DATA:
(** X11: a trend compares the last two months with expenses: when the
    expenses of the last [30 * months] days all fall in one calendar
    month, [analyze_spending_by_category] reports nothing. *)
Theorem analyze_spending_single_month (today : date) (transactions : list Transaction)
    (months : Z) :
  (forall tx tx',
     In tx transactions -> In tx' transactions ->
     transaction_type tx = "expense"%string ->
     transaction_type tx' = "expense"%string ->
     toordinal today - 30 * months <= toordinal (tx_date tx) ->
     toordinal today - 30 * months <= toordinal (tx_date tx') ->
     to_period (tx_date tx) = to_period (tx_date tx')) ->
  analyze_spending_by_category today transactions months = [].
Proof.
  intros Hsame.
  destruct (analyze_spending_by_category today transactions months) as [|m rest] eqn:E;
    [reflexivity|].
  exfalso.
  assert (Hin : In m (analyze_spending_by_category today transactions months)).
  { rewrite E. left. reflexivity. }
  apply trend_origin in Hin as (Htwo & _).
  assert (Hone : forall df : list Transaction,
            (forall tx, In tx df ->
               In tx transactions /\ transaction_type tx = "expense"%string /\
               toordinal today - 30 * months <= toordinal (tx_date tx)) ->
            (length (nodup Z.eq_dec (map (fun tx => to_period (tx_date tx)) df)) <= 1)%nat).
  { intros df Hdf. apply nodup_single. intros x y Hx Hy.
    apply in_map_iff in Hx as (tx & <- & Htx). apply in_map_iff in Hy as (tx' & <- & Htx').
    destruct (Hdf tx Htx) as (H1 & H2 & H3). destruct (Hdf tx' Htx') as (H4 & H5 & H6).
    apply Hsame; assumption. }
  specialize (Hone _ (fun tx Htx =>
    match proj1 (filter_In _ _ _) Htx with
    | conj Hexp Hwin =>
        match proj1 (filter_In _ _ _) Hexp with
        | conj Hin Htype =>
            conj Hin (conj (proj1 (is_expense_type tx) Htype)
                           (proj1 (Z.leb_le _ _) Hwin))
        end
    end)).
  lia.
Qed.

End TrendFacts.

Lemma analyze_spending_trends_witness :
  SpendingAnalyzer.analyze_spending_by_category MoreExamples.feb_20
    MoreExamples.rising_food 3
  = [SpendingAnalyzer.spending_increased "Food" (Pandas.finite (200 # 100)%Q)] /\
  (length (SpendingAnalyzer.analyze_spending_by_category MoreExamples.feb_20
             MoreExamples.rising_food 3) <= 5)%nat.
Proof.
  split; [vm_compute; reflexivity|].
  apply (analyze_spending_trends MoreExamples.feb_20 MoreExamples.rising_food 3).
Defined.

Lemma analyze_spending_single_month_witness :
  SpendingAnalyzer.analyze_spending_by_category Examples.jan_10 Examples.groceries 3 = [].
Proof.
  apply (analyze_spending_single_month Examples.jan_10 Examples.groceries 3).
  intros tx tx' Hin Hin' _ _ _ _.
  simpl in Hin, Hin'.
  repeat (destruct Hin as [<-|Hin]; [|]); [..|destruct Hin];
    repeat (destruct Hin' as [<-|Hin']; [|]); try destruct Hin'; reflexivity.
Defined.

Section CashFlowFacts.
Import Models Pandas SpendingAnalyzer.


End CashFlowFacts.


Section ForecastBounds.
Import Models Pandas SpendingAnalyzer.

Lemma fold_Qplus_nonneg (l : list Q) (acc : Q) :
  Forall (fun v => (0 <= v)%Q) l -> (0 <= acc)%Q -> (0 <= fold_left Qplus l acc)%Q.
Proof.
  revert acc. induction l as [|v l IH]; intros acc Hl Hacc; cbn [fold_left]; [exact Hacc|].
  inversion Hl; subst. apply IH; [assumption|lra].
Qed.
==
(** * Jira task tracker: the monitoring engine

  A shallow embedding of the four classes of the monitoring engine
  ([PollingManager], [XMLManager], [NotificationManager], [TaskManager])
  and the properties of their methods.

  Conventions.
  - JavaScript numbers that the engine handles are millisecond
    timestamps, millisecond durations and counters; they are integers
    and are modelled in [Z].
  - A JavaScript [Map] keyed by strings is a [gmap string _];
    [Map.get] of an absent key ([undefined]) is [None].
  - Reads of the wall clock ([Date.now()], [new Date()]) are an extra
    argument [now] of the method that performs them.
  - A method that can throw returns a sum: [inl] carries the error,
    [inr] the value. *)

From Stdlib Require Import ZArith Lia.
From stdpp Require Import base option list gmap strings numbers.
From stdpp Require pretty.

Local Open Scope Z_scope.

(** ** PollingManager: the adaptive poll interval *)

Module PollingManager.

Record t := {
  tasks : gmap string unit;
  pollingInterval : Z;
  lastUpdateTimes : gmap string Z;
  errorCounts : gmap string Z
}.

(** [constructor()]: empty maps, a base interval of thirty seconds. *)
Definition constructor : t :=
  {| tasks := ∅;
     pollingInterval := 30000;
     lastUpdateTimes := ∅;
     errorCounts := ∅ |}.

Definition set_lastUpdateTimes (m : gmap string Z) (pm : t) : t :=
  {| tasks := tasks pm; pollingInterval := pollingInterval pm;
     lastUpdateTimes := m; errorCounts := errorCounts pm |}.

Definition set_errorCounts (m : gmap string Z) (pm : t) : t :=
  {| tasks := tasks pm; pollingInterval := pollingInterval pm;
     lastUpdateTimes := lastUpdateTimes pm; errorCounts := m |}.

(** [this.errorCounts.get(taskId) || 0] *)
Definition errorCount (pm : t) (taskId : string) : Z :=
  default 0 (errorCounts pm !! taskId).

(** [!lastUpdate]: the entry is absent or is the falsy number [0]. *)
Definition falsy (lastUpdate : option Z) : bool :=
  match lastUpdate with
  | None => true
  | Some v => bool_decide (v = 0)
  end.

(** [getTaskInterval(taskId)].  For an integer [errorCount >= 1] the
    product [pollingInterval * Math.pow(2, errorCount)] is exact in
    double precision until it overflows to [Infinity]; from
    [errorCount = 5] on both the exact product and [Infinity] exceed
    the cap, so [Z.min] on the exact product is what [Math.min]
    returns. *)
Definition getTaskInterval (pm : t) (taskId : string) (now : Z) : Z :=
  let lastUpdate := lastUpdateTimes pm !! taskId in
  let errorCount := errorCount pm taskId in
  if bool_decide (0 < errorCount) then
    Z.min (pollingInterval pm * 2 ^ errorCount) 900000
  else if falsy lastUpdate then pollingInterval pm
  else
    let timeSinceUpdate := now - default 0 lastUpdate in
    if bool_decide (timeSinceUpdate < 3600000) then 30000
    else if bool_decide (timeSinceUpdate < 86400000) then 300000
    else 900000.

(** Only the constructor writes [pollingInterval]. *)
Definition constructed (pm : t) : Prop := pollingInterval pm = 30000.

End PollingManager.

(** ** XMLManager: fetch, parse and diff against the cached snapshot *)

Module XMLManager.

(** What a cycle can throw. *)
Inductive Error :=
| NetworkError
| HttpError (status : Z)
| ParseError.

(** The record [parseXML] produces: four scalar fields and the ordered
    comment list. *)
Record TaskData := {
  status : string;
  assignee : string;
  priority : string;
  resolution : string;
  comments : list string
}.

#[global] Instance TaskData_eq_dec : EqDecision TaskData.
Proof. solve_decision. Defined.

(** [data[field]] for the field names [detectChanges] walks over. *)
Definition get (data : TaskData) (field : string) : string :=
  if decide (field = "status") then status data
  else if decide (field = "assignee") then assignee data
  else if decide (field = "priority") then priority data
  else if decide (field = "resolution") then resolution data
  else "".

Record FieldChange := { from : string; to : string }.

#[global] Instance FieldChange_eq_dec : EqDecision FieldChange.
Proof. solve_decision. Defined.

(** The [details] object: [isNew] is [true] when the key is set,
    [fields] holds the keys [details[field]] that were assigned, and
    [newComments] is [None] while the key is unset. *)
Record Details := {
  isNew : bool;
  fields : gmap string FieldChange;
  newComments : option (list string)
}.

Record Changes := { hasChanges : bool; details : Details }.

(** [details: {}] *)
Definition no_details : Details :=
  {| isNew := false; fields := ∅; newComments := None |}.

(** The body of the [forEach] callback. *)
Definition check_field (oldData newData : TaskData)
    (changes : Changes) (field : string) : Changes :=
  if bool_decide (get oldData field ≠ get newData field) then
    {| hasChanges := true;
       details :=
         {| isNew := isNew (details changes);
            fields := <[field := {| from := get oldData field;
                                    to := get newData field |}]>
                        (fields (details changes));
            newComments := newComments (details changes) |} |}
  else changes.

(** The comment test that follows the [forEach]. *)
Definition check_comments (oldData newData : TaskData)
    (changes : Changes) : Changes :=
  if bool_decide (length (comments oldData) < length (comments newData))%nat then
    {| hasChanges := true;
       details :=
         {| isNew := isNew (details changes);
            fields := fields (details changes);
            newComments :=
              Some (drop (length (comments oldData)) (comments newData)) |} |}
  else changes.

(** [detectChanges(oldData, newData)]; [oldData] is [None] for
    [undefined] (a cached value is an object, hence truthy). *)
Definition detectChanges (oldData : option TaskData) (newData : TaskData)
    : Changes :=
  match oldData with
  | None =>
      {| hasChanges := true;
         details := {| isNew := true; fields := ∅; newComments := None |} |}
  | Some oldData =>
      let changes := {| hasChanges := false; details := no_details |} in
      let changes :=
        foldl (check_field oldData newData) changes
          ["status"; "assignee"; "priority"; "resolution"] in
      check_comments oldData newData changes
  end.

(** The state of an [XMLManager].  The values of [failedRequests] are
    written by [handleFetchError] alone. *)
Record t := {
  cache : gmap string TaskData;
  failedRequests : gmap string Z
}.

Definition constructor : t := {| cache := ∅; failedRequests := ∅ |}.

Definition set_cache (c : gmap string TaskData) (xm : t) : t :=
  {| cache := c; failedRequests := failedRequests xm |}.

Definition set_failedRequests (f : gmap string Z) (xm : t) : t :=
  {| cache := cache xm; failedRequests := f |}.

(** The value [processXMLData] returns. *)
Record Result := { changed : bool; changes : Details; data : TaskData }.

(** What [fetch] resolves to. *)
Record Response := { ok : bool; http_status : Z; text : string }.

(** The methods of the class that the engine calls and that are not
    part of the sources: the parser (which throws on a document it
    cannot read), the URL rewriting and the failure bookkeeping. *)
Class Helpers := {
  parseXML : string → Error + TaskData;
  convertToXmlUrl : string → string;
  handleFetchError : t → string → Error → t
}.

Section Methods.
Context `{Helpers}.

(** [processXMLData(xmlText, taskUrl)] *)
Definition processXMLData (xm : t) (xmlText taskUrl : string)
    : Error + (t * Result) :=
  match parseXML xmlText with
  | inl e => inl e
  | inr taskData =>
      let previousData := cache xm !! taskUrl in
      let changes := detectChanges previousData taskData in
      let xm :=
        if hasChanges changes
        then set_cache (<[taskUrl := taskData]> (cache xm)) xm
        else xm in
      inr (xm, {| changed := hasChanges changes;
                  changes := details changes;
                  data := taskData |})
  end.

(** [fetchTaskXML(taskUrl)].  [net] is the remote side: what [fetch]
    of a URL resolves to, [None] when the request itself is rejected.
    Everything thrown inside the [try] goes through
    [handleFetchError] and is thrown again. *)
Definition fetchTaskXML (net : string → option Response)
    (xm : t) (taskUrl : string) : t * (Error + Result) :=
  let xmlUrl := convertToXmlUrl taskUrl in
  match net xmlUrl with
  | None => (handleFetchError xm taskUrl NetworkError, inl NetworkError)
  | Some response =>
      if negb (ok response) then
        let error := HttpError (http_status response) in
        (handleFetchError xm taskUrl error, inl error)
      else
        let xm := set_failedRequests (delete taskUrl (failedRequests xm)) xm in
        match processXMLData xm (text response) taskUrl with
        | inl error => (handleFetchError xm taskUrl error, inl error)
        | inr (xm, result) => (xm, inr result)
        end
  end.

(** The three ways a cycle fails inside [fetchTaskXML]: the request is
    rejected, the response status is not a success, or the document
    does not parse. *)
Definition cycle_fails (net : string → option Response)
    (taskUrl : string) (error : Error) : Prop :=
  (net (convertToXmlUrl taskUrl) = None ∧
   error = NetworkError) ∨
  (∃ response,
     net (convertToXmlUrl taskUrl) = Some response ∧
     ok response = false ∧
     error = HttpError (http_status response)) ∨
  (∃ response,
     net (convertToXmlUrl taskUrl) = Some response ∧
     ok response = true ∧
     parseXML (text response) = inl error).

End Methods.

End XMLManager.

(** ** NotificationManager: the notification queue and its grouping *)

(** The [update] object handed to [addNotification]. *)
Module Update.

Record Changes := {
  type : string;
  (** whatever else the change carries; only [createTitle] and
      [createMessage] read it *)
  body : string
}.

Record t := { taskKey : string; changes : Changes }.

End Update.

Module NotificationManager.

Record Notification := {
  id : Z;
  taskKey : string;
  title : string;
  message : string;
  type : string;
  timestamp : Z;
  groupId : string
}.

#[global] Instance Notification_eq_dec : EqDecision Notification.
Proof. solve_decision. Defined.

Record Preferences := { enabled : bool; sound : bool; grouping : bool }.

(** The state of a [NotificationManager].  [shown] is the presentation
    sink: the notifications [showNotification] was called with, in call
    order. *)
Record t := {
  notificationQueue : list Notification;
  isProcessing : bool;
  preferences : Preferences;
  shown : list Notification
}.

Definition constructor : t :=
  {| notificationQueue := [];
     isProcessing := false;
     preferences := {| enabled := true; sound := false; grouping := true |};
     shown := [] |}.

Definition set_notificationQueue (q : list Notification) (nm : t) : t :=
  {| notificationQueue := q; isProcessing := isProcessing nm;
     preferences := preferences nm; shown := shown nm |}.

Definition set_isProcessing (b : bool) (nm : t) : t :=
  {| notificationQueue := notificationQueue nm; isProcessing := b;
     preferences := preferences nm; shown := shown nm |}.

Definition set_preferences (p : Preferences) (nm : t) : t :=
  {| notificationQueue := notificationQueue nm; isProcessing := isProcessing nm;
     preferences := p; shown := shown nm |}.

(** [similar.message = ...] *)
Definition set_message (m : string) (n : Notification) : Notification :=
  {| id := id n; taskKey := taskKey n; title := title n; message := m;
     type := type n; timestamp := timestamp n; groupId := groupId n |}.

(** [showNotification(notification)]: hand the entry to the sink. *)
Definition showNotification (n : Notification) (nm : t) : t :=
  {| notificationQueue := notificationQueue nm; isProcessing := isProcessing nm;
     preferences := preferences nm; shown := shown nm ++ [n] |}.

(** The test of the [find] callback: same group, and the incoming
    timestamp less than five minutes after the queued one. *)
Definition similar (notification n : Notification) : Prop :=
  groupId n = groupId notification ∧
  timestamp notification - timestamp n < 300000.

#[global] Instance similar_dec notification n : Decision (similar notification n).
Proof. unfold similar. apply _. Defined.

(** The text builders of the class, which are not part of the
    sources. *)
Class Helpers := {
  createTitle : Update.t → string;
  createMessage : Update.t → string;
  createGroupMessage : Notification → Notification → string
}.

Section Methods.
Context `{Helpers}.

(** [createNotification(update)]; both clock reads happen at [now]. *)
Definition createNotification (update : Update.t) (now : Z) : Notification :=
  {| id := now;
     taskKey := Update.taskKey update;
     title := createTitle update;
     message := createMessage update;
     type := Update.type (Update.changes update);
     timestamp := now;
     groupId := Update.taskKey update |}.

YOUR TASK:
From the records above, print only the lines between the one holding "comment list. *)" and the one holding "Definition get (data", inclusive, exactly as they stand.

TASK RESPONSE:
    comment list. *)
Record TaskData := {
  status : string;
  assignee : string;
  priority : string;
  resolution : string;
  comments : list string
}.

#[global] Instance TaskData_eq_dec : EqDecision TaskData.
Proof. solve_decision. Defined.

(** [data[field]] for the field names [detectChanges] walks over. *)
Definition get (data : TaskData) (field : string) : string :=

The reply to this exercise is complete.